Apache CarbonData Dev Mailing List archive

Re: [Discussion] Blocklet DataMap caching in driver

Posted by Jacky Li on Jun 22, 2018; 3:04pm
URL: http://apache-carbondata-dev-mailing-list-archive.168.s1.nabble.com/Discussion-Blocklet-DataMap-caching-in-driver-tp52582p52835.html

Hi Manish,

+1 for solution 1 for next carbon version. Solution 2 should be also considered, but for a future version after next version.
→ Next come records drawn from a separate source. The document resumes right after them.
(** C2, amended.  The mount effect clears the selection and the query text
    and keeps every key of the registry.  Then the selection is the fixed
    filters that have a name, each with its icon filled by [fillIcon],
    selected in order with [condition] true and [canBeRemoved] false; in its
    turn of the loop such a filter is put in the registry and selected under
    its key.  Without a list the effect is [resetSearchStore]. *)
Theorem fixedFilters_postcondition (fixedFilters : list Filter) (s : SearchStore) :
  selectedFilters (useSearchFilters_effect (Some fixedFilters) s)
  = setAll (map (fun f => selectedEntry (fillIcon f) true false) (named fixedFilters))
      JsMap.empty
  /\ (forall k,
        JsMap.has k (selectedFilters (useSearchFilters_effect (Some fixedFilters) s)) = true
        <-> exists f, In f (named fixedFilters) /\ getKey f = k)
  /\ (forall k e,
        JsMap.get k (selectedFilters (useSearchFilters_effect (Some fixedFilters) s))
        = Some e ->
        condition e = true /\ canBeRemoved e = false
        /\ exists f, In f (named fixedFilters) /\ filter_of e = fillIcon f
                     /\ getKey f = k)
  /\ (forall k, JsMap.has k (registeredFilters s) = true ->
        JsMap.has k (registeredFilters (useSearchFilters_effect (Some fixedFilters) s))
        = true)
  /\ searchQuery (useSearchFilters_effect (Some fixedFilters) s) = None
  /\ (forall s0 (f : Filter), name f <> ""%string ->
        (exists k, JsMap.get k (registeredFilters (fixedFilter_step s0 f))
                   = Some (fillIcon f))
        /\ JsMap.get (getKey f) (selectedFilters (fixedFilter_step s0 f))
           = Some (mkSet (fillIcon f) true false))
  /\ (forall s0 (f : Filter), name f = ""%string -> fixedFilter_step s0 f = s0)
  /\ (forall f : Filter,
        (icon f = None \/ icon f = Some ""%string ->
         icon (fillIcon f) = Some (name f))
        /\ (JsString.truthy_opt (icon f) = true -> fillIcon f = f))
  /\ useSearchFilters_effect None s = resetSearchStore s.
Proof.
  unfold useSearchFilters_effect.
  rewrite fixedFilters_loop_selected, fixedFilters_loop_searchQuery.
  simpl selectedFilters. unfold JsMap.clear, JsMap.empty.
  assert (Hkeys : forall k,
            JsMap.has k
              (setAll (map (fun f => selectedEntry (fillIcon f) true false)
                         (named fixedFilters)) [])
            = true
            <-> exists f, In f (named fixedFilters) /\ getKey f = k).
  { intros k. rewrite has_setAll. split.
    - intros [[v Hv]|H]; [|discriminate].
      apply in_map_iff in Hv. destruct Hv as [f [[= <- <-] Hin]].
      exists f. split; [assumption | symmetry; apply getKey_fillIcon].
    - intros [f [Hin <-]]. left.
      exists (snd (selectedEntry (fillIcon f) true false)).
      apply in_map_iff. exists f. split; [|assumption].
      unfold selectedEntry. simpl. now rewrite getKey_fillIcon. }
  split; [reflexivity|]. split; [exact Hkeys|].
  split; [|split; [|split; [|split; [|split; [|split]]]]].
  - intros k e He. apply get_setAll_inv in He.
    destruct He as [He|He]; [|discriminate].
    apply in_map_iff in He. destruct He as [f [[= <- <-] Hin]]. simpl.
    split; [reflexivity|]. split; [reflexivity|].
    exists f. split; [assumption|]. split; [reflexivity|].
    symmetry. apply getKey_fillIcon.
  - intros k Hk. now apply fixedFilters_loop_registered_mono.
  - reflexivity.
  - intros s0 f Hn. apply JsStringFacts.truthy_iff in Hn.
    unfold fixedFilter_step. rewrite Hn. split.
    + exists (value (fillIcon f)). simpl. apply JsMapFacts.get_set_eq.
    + simpl. rewrite <- (getKey_fillIcon f). apply JsMapFacts.get_set_eq.
  - intros s0 f Hn. unfold fixedFilter_step. now rewrite Hn.
  - intros f. split.
    + intros Hi. apply fillIcon_spec. now destruct Hi as [-> | ->].
    + apply fillIcon_spec.
  - reflexivity.
Qed.

(** The effect on [locationHome], over a store that has a registered and
    selected [tagWork]. *)
Lemma fixedFilters_postcondition_witness :
  let s := selectFilter tagWork true true
             (useSearchFilter_effect Tag (Some [args tagWork]) initialStore) in
  (canBeRemoved
     {| filter_of := fillIcon locationHome; condition := true; canBeRemoved := false |}
   = false)
  /\ JsMap.has "Tag-Work-3"
       (registeredFilters (useSearchFilters_effect (Some [locationHome]) s)) = true
  /\ JsMap.get (getKey locationHome)
       (selectedFilters (fixedFilter_step s locationHome))
     = Some (mkSet (fillIcon locationHome) true false).
Proof.
  intros s. split; [reflexivity|]. split.
  - apply (proj1 (proj2 (proj2 (proj2
             (fixedFilters_postcondition [locationHome] s))))).
    reflexivity.
  - apply (proj1 (proj2 (proj2 (proj2 (proj2 (proj2
             (fixedFilters_postcondition [locationHome] s)))))) s locationHome).
    discriminate.
Defined.

(** ** The selection inside the registry *)

Section Containment.
Implicit Types (s : SearchStore).

Lemma get_delete_inv {V : Type} k k0 (v : V) (m : JsMap.t V) :
  JsMap.get k (JsMap.delete k0 m) = Some v -> JsMap.get k m = Some v.
Proof.
  destruct (String.eqb_spec k0 k) as [->|Hne].
  - now rewrite JsMapFacts.get_delete_eq.
  - now rewrite JsMapFacts.get_delete_ne.
Qed.

Lemma selectFilter_contained f c r s :
  JsMap.has (getKey f) (registeredFilters s) = true ->
  contained s -> contained (selectFilter f c r s).
Proof.
  intros Hf Hs k. unfold selectFilter. simpl.
  destruct (String.eqb_spec (getKey f) k) as [<-|Hne]; [auto|].
  rewrite JsMapFacts.has_set_ne by assumption. apply Hs.
Qed.

Lemma deselectFilter_contained f s :
  contained s -> contained (deselectFilter f s).
Proof.
  intros Hs k. rewrite deselectFilter_registered. intros Hk. apply Hs.
  unfold deselectFilter in Hk.
  destruct (match JsMap.get (getKey f) (selectedFilters s) with
            | Some e => canBeRemoved e
            | None => true
            end); [|assumption].
  simpl in Hk. apply JsMapFacts.has_true_iff in Hk. destruct Hk as [v Hv].
  apply get_delete_inv in Hv. apply JsMapFacts.has_true_iff. eauto.
Qed.
Lemma sum_sq_opp (n : nat) (u : 'cV[F]_n) : sum_sq (- u) = sum_sq u.
Proof. by apply: eq_bigr => i _; rewrite mxE sqrrN. Qed.

Lemma sum_sq_add_orth (n : nat) (a b : 'cV[F]_n) :
  a^T *m b = 0 -> sum_sq (a + b) = sum_sq a + sum_sq b.
Proof.
  move=> Hab; have Hba : b^T *m a = 0.
    by rewrite -(trmxK (b^T *m a)) trmx_mul trmxK Hab trmx0.
  rewrite !sum_sq_mx [(a + b)^T]linearD /= mulmxDl !mulmxDr Hab Hba addr0 add0r.
  by rewrite mxE.
Qed.

(** The residual of the normal-equation solution is orthogonal to the
    columns of [X]. *)
Lemma normal_equation_orth (n k : nat) (X : 'M[F]_(n, k)) (y : 'cV[F]_n) :
  \rank X = k ->
  X^T *m (X *m (invmx (X^T *m X) *m X^T *m y) - y) = 0.
Proof.
  move=> /gram_unit Hu.
  by rewrite mulmxBr !mulmxA mulmxV // mul1mx subrr.
Qed.

Lemma orth_columns (n k : nat) (X : 'M[F]_(n, k)) (r : 'cV[F]_n)
    (d : 'cV[F]_k) :
  X^T *m r = 0 -> r^T *m (X *m d) = 0.
Proof.
  move=> H0; rewrite mulmxA.
  have -> : r^T *m X = (X^T *m r)^T by rewrite trmx_mul trmxK.
  by rewrite H0 trmx0 mul0mx.
Qed.

(** A parameter vector that does at least as well as the normal-equation
    solution is that solution. *)
Lemma least_squares_unique (n k : nat) (X : 'M[F]_(n, k)) (y : 'cV[F]_n)
    (th : 'cV[F]_k) :
  \rank X = k ->
  let th0 := invmx (X^T *m X) *m X^T *m y in
  sum_sq (X *m th - y) <= sum_sq (X *m th0 - y) -> th = th0.
Proof.
  move=> Hr th0 Hle.
  have Horth : (X *m th0 - y)^T *m (X *m (th - th0)) = 0.
    exact: orth_columns (normal_equation_orth y Hr).
  have Hsplit : X *m th - y = (X *m th0 - y) + X *m (th - th0).
    by rewrite mulmxBr [RHS]addrC addrA subrK.
  have H0 : sum_sq (X *m (th - th0)) = 0.
    apply/eqP; rewrite eq_le sum_sq_ge0 andbT.
    by move: Hle; rewrite Hsplit (sum_sq_add_orth Horth) gerDl.
  have {}H0 := sum_sq_eq0 H0.
  have Hf : row_free X^T by rewrite /row_free mxrank_tr Hr.
  apply/eqP; rewrite -subr_eq0 -trmx_eq0 -(mulmx_free_eq0 _ Hf).
  by rewrite -trmx_mul H0 trmx0.
Qed.
(** * Tetris Stack: the circular queue of upcoming pieces (tetris.c)

    A shallow embedding of [tetris.c] and the properties of its queue.

    - C [int] values are integers in [Z]; arithmetic that can leave the
      32-bit range wraps around ([int_wrap]), and [%] truncates toward
      zero ([Z.rem]).
    - The array [Peca elementos[CAPACIDADE_FILA]] is a vector of five
      pieces.  An access outside [0 .. CAPACIDADE_FILA - 1] is undefined
      behaviour in C; the embedding returns [None] there.
    - The global [proximo_id_peca], the state of [rand()] and the text
      written by [printf] live in a record [Mundo] threaded through a
      state-and-failure monad [M].
    - A [FilaPecas*] argument becomes a queue value passed in and returned. *)

From stdpp Require Import base numbers option list vector.
From Stdlib Require Import ZArith Ascii Lia.

Local Open Scope Z_scope.

(** ** Machine integers *)

Definition INT_MIN : Z := -2147483648.
Definition INT_MAX : Z := 2147483647.

(** Reduction of a mathematical integer to the 32-bit two's complement range. *)
Definition int_wrap (z : Z) : Z := (z + 2147483648) mod 4294967296 - 2147483648.

Definition int_add (a b : Z) : Z := int_wrap (a + b).
Definition int_sub (a b : Z) : Z := int_wrap (a - b).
In my previous observation, many scenario user will filter on time range, and since Carbon’s segment is per incremental load which makes it related to time normally. So if we can have minmax for sort_columns for segment level, I think it will further help making driver index minimum. Will you also consider this?

Regards,
Jacky

> 在 2018年6月21日，下午5:24，manish gupta <[hidden email]> 写道：
>
> Hi Dev,
>
> The current implementation of Blocklet dataMap caching in driver is that it
> caches the min and max values of all the columns in schema by default.
>
> The problem with this implementation is that as the number of loads
> increases the memory required to hold min and max values also increases
> considerably. We know that in most of the scenarios there is a single
> driver and memory configured for driver is less as compared to executor.
> With continuos increase in memory requirement driver can even go out of
> memory which makes the situation further worse.
>
> *Proposed Solution to solve the above problem:*
>
> Carbondata uses min and max values for blocklet level pruning. It might not
> be necessary that user has filter on all the columns specified in the
> schema instead it could be only few columns that has filter applied on them
> in the query.
>
> 1. We provide user an option to cache the min and max values of only the
> required columns. Caching only the required columns can optimize the
> blocklet dataMap memory usage as well as solve the driver memory problem to
> a greater extent.
>
> 2. Using an external storage/DB to cache min and max values. We can also
> implement a solution to create a table in the external DB and store min and
> max values for all the columns in that table. This will not use any driver
> memory and hence the driver memory usage will be optimized further as
> compared to solution 1.
>
> *Solution 1* will not have any performance impact as the user will cache
> the required filter columns and it will not have any external dependency
> for query execution.
> *Solution 2* will degrade the query performance as it will involve querying
> for min and max values from external DB required for Blocklet pruning.
>
> *So from my point of view we should go with solution 1 and in near future
> propose a design for solution 2. User can have an option to select between
> the 2 options*. Kindly share your suggestions.
>
> Regards
> Manish Gupta